# Your Socionics and Enneagram



## Arthrospira (Feb 18, 2020)

There’s a lot of confusion about converting MBTI types to Socionics ones. So I’m curious whether the types of SJ’s stay the same or change to something else, and if that has any correlation with enneagram. If the dichtonomies don’t change then all the guardians are in different quadras which seems interesting.

So what’s your MBTI, Socionics and Enneagram? Thanks!


----------



## jcal (Oct 31, 2013)

MBTI: ISTJ
Enneagram... 5w6 (531 Tritype)

Zero doubt about the above.

Socionics: SLI (ISTp)
Not really sold on this... SLI and LSI (ISTj) fit equally well depending on which aspects you look at. It's probably been 5 years since I've looked into it and I really don't have the time, interest or inclination to think about it any further.


----------



## To_august (Oct 13, 2013)

MBTI - ISTJ

Enneagram - 1 (164 tritype). Lean w9 but it can be 1 with balanced wings.

Socionics - Delta ST. Lean LSE but I guess other Te ego types may work as well. It's certainly not ISTj (LSI) for me though. I'm much more focused on efficiency, usefulness and achieving concrete results rather than having an elaborate structured outlook of the world as a system of rules and hierarchies.


----------



## Suntide (Dec 22, 2018)

MBTI: ISFJ.
Socionics: Alpha SF, probably SEI-Fe (ISFp).
Enneagram: 2w3 (269 tritype).

I'm not really a fan of socionics... it's like, _too_ specific? But I'm an Alpha SF for sure. (Delta is the quadra I relate to second-best).


----------



## Arthrospira (Feb 18, 2020)

Suntide said:


> MBTI: ISFJ.
> Socionics: Alpha SF, probably SEI-Fe (ISFp).
> Enneagram: 2w3 (269 tritype).
> 
> I'm not really a fan of socionics... it's like, _too_ specific? But I'm an Alpha SF for sure. (Delta is the quadra I relate to second-best).


That’s funny because how detailed it gets is precisely why i prefer socionics.
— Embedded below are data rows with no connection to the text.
(* ===== verification/IsoDate.v ===== *)
(** * Dates as text: [Date.prototype.toISOString] and its inverse.

    The code prints dates in payloads and cursors and reads them back.  The
    calendar is the proleptic Gregorian one of ECMAScript: [civil] splits a day
    number into year, month and day, and [days] joins them. *)
From S2P Require Import Prelude.

(** ** Fixed-width decimal numbers. *)

(** The [w] low decimal digits of [n]. *)
Fixpoint digits (w : nat) (n : Z) : jstring :=
  match w with
  | O => []
  | S w => digits w (n / 10) ++ [48 + n mod 10]
  end.

(** The number a string of digits spells. *)
Definition number (s : jstring) : Z := foldl (fun a c => 10 * a + (c - 48)) 0 s.

Lemma digits_length w n : length (digits w n) = w.
Proof. revert n. induction w as [|w IH]; intros n; cbn; [done|]. rewrite length_app, IH. cbn. lia. Qed.

Lemma digits_digit w n : Forall (fun c => 48 <= c <= 57) (digits w n).
Proof.
  revert n. induction w as [|w IH]; intros n; cbn; [constructor|]. apply Forall_app. split; [apply IH|].
  repeat constructor; pose proof (Z.mod_pos_bound n 10); lia.
Qed.

Lemma number_digits w n : 0 <= n < 10 ^ Z.of_nat w -> number (digits w n) = n.
Proof.
  revert n. induction w as [|w IH]; intros n Hn; cbn [digits].
  - change (10 ^ Z.of_nat 0) with 1 in Hn. cbn. lia.
  - rewrite Nat2Z.inj_succ, Z.pow_succ_r in Hn by lia. unfold number. rewrite foldl_app. cbn. fold (number (digits w (n / 10))).
    rewrite IH by (split; [apply Z.div_pos; lia|apply Z.div_lt_upper_bound; lia]).
    pose proof (Z.div_mod n 10). lia.
Qed.

(** ** The calendar. *)

(** Years start in March here, so that a leap day ends its year, and are
    counted in eras of 400. *)
Record Civil : Type := mkCivil { year : Z; month : Z; day : Z }.

Definition dayOfEra (yoe doy : Z) : Z := 365 * yoe + yoe / 4 - yoe / 100 + doy.
Definition yearOfEra (doe : Z) : Z := (doe - doe / 1460 + doe / 36524 - doe / 146096) / 365.

(** The date of a day counted from 1970-01-01. *)
Definition civil (z : Z) : Civil :=
  let z := z + 719468 in
  let era := z / 146097 in
  let doe := z mod 146097 in
  let yoe := yearOfEra doe in
  let doy := doe - dayOfEra yoe 0 in
  let mp := (5 * doy + 2) / 153 in
  let m := if mp <? 10 then mp + 3 else mp - 9 in
  mkCivil (yoe + 400 * era + (if m <=? 2 then 1 else 0)) m (doy - (153 * mp + 2) / 5 + 1).

Definition days (c : Civil) : Z :=
  let y := c.(year) - (if c.(month) <=? 2 then 1 else 0) in
  let mp := if 2 <? c.(month) then c.(month) - 3 else c.(month) + 9 in
  146097 * (y / 400) + dayOfEra (y mod 400) ((153 * mp + 2) / 5 + c.(day) - 1) - 719468.

Lemma yearOfEra_bounds doe :
  0 <= doe <= 146096 ->
  0 <= yearOfEra doe <= 399 /\ 0 <= doe - dayOfEra (yearOfEra doe) 0 <= 365.
Proof.
  intros H. unfold yearOfEra, dayOfEra.
  set (y := (doe - doe / 1460 + doe / 36524 - doe / 146096) / 365). subst y.
  Z.div_mod_to_equations. lia.
Qed.

Lemma civil_bounds z :
  let doe := (z + 719468) mod 146097 in
  let doy := doe - dayOfEra (yearOfEra doe) 0 in
  let mp := (5 * doy + 2) / 153 in
  0 <= mp <= 11 /\ 1 <= month (civil z) <= 12 /\ 1 <= day (civil z) <= 31.
Proof.
  intros doe doy mp. assert (Hdoe : 0 <= doe <= 146096) by (unfold doe; pose proof (Z.mod_pos_bound (z + 719468) 146097); lia).
  destruct (yearOfEra_bounds doe Hdoe) as [_ Hdoy]. fold doy in Hdoy.
  assert (Hmp : 0 <= mp <= 11) by (unfold mp; Z.div_mod_to_equations; lia).
  split; [done|]. unfold civil. cbn [month day]. fold doe. fold doy. fold mp. split.
  - destruct (mp <? 10) eqn:E; breflect; lia.
  - unfold mp. Z.div_mod_to_equations. lia.
Qed.

Lemma days_civil z : days (civil z) = z.
Proof.
  destruct (civil_bounds z) as (Hmp & _ & _). cbv zeta in Hmp.
  unfold civil, days. cbn [year month day].
  set (doe := (z + 719468) mod 146097) in *. set (era := (z + 719468) / 146097).
  assert (Hdoe : 0 <= doe <= 146096) by (unfold doe; pose proof (Z.mod_pos_bound (z + 719468) 146097); lia).
  assert (Hz : z + 719468 = 146097 * era + doe) by (apply Z.div_mod; lia).
  destruct (yearOfEra_bounds doe Hdoe) as [Hyoe _]. set (yoe := yearOfEra doe) in *.
  set (doy := doe - dayOfEra yoe 0) in *. set (mp := (5 * doy + 2) / 153) in *.
  set (m := if mp <? 10 then mp + 3 else mp - 9).
  replace (yoe + 400 * era + (if m <=? 2 then 1 else 0) - (if m <=? 2 then 1 else 0)) with (yoe + era * 400) by lia.
  rewrite Z.div_add, Z.mod_add, Z.div_small, Z.mod_small by lia.
  replace (if 2 <? m then m - 3 else m + 9) with mp.
  2: { unfold m. destruct (mp <? 10) eqn:E1; breflect.
       - rewrite (proj2 (Z.ltb_lt 2 (mp + 3))) by lia. lia.
       - rewrite (proj2 (Z.ltb_ge 2 (mp - 9))) by lia. lia. }
  unfold doy, dayOfEra. lia.
Qed.

(** ** Text. *)

(** The year field: four digits from 0 to 9999, otherwise a sign and six. *)
Definition yearText (y : Z) : jstring :=
  if (0 <=? y) && (y <=? 9999) then digits 4 y
  else (if y <? 0 then [45] else [43]) ++ digits 6 (Z.abs y).

(** [new Date(t).toISOString()] of a time value in range. *)
Definition isoText (t : Z) : jstring :=
  let d := t / 86400000 in
  let ms := t mod 86400000 in
  let c := civil d in
  yearText c.(year) ++ [45] ++ digits 2 c.(month) ++ [45] ++ digits 2 c.(day) ++ [84]
  ++ digits 2 (ms / 3600000) ++ [58] ++ digits 2 (ms / 60000 mod 60) ++ [58]
  ++ digits 2 (ms / 1000 mod 60) ++ [46] ++ digits 3 (ms mod 1000) ++ [90].

(** [d.toISOString()]; it throws on an invalid date, which no caller holds. *)
Definition toISOString (d : Date) : jstring :=
  match d with DateAt t => isoText t | InvalidDate => [] end.

(** The fields after the year, at fixed offsets. *)
Definition restAt (y : Z) (s : jstring) : Z :=
  let field i w := number (take w (drop i s)) in
  86400000 * days (mkCivil y (field 1%nat 2%nat) (field 4%nat 2%nat))
  + 3600000 * field 7%nat 2%nat + 60000 * field 10%nat 2%nat + 1000 * field 13%nat 2%nat + field 16%nat 3%nat.

Definition readIso (s : jstring) : Z :=
  match s with
  | c :: rest =>
      if c =? 45 then restAt (- number (take 6 rest)) (drop 6 rest)
      else if c =? 43 then restAt (number (take 6 rest)) (drop 6 rest)
      else restAt (number (take 4 s)) (drop 4 s)
  | [] => 0
  end.

(** [new Date(text)] of a text that is exactly what [toISOString] prints:
    ECMAScript fixes the result there only. *)
Definition parseIso (s : jstring) : option Date :=
  let t := readIso s in
  if (Z.abs t <=? MAX_TIME) && bool_decide (isoText t = s) then Some (DateAt t) else None.

Lemma year_bound t :
  Z.abs t <= MAX_TIME -> Z.abs (year (civil (t / 86400000))) < 10 ^ Z.of_nat 6.
Proof.
  unfold MAX_TIME. intros Ht. change (10 ^ Z.of_nat 6) with 1000000. unfold civil. cbn [year].
  set (d := t / 86400000). assert (Hd : -100000001 <= d <= 100000001) by (unfold d; Z.div_mod_to_equations; lia).
  set (doe := (d + 719468) mod 146097).
  assert (Hdoe : 0 <= doe <= 146096) by (unfold doe; pose proof (Z.mod_pos_bound (d + 719468) 146097); lia).
  destruct (yearOfEra_bounds doe Hdoe) as [Hyoe _]. set (yoe := yearOfEra doe) in *. clearbody yoe.
  assert (He : -680 <= (d + 719468) / 146097 <= 690) by (clearbody d; clear - Hd; Z.div_mod_to_equations; lia).
  destruct (_ <=? 2); lia.
Qed.

(** Reading the text of the fields. *)
Lemma restAt_text t :
  let c := civil (t / 86400000) in
  let ms := t mod 86400000 in
  restAt c.(year) ([45] ++ digits 2 c.(month) ++ [45] ++ digits 2 c.(day) ++ [84]
    ++ digits 2 (ms / 3600000) ++ [58] ++ digits 2 (ms / 60000 mod 60) ++ [58]
    ++ digits 2 (ms / 1000 mod 60) ++ [46] ++ digits 3 (ms mod 1000) ++ [90]) = t.
Proof.
  intros c ms. destruct (civil_bounds (t / 86400000)) as (_ & Hm & Hd). fold c in Hm, Hd.
  assert (Hms : 0 <= ms < 86400000) by (apply Z.mod_pos_bound; lia).
  assert (Ht : t = 86400000 * (t / 86400000) + ms) by (apply Z.div_mod; lia).
  assert (Hh : 0 <= ms / 3600000 < 24) by (Z.div_mod_to_equations; lia).
  assert (Hmi : 0 <= ms / 60000 mod 60 < 60) by (apply Z.mod_pos_bound; lia).
  assert (Hs : 0 <= ms / 1000 mod 60 < 60) by (apply Z.mod_pos_bound; lia).
  assert (Hml : 0 <= ms mod 1000 < 1000) by (apply Z.mod_pos_bound; lia).
  assert (Hsum : 3600000 * (ms / 3600000) + 60000 * (ms / 60000 mod 60) + 1000 * (ms / 1000 mod 60) + ms mod 1000 = ms)
    by (clear; Z.div_mod_to_equations; lia).
  generalize dependent (ms / 3600000). intros h Hh. generalize dependent (ms / 60000 mod 60). intros mi Hmi.
  generalize dependent (ms / 1000 mod 60). intros sc Hs. generalize dependent (ms mod 1000). intros ml Hml Hsum.
  transitivity (86400000 * days (mkCivil c.(year) (number (digits 2 c.(month))) (number (digits 2 c.(day))))
    + 3600000 * number (digits 2 h) + 60000 * number (digits 2 mi) + 1000 * number (digits 2 sc) + number (digits 3 ml)).
  { reflexivity. }
  rewrite !number_digits by (split; lia).
  replace (mkCivil _ _ _) with c by (by destruct c). unfold c. rewrite days_civil. lia.
Qed.

Lemma digits_head w n c : head (digits w n) = Some c -> 48 <= c <= 57.
Proof. pose proof (digits_digit w n) as H. destruct (digits w n) as [|x l]; [done|]. intros [= <-]. by inversion H. Qed.

Lemma readIso_text t : Z.abs t <= MAX_TIME -> readIso (isoText t) = t.
Proof.
  intros Ht. pose proof (year_bound t Ht) as Hy. unfold isoText. cbv zeta.
  pose proof (restAt_text t) as Hr. cbv zeta in Hr. set (rest := [45] ++ _) in *. clearbody rest.
  set (y := year _) in *. clearbody y. unfold yearText. destruct ((0 <=? y) && (y <=? 9999)) eqn:E.
  - apply andb_true_iff in E as [? ?]. breflect.
    destruct (digits 4 y ++ rest) as [|c l] eqn:El; [pose proof (digits_length 4 y); by destruct (digits 4 y)|].
    assert (Hc : 48 <= c <= 57).
    { apply (digits_head 4 y). pose proof (digits_length 4 y). destruct (digits 4 y); [done|]. by injection El as -> _. }
    cbn [readIso]. rewrite (proj2 (Z.eqb_neq c 45)), (proj2 (Z.eqb_neq c 43)) by lia. rewrite <- El.
    rewrite take_app_length', drop_app_length' by (by rewrite digits_length).
    rewrite number_digits by (change (10 ^ Z.of_nat 4) with 10000; lia). exact Hr.
  - destruct (y <? 0) eqn:E0; breflect; cbn [app readIso]; cbn [Z.eqb Pos.eqb];
      rewrite take_app_length', drop_app_length' by (by rewrite digits_length);
      rewrite number_digits by (split; [lia|done]).
    + by replace (- Z.abs y) with y by lia.
    + by replace (Z.abs y) with y by lia.
Qed.

(** Every date survives being printed and read. *)
Lemma parseIso_text d : validDate d = true -> parseIso (toISOString d) = Some d.
Proof.
  destruct d as [|t]; [done|]. cbn. intros Ht. unfold parseIso. rewrite readIso_text by (by apply Z.leb_le).
  by rewrite Ht, bool_decide_eq_true_2.
Qed.

Lemma parseIso_some s d : parseIso s = Some d -> validDate d = true /\ toISOString d = s.
Proof.
  unfold parseIso. destruct (_ && _) eqn:E; [|done]. apply andb_true_iff in E as [E1 E2].
  apply bool_decide_eq_true in E2. intros [= <-]. by split.
Qed.

Example epoch_text : toISOString (DateAt 1709210096789) = js "2024-02-29T12:34:56.789Z".
Proof. vm_compute. reflexivity. Qed.
Example far_text : toISOString (DateAt (-MAX_TIME)) = js "-271821-04-20T00:00:00.000Z".
Proof. vm_compute. reflexivity. Qed.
I just don’t like how generalized MBTI is, it’s too easy to mix up different types.


----------



## shotgunfingers (May 6, 2020)

LSI-H typed by V. Gulenko from Kiev Ukraine
6w5 sp/sx typed through the eanneagram institute.
MBTI: ISTJ Guardian Inspector.


----------



## Baguette (Jun 27, 2017)

MBTI: ISFJ
Socionics: EII-Fi
Enneagram: 6w5


----------



## TKDfan888 (Aug 3, 2020)

MBTI: XSTJ or ENTJ
Socionics: LIE-Ni 
Enneagram: 1w2 (tritype 135)


----------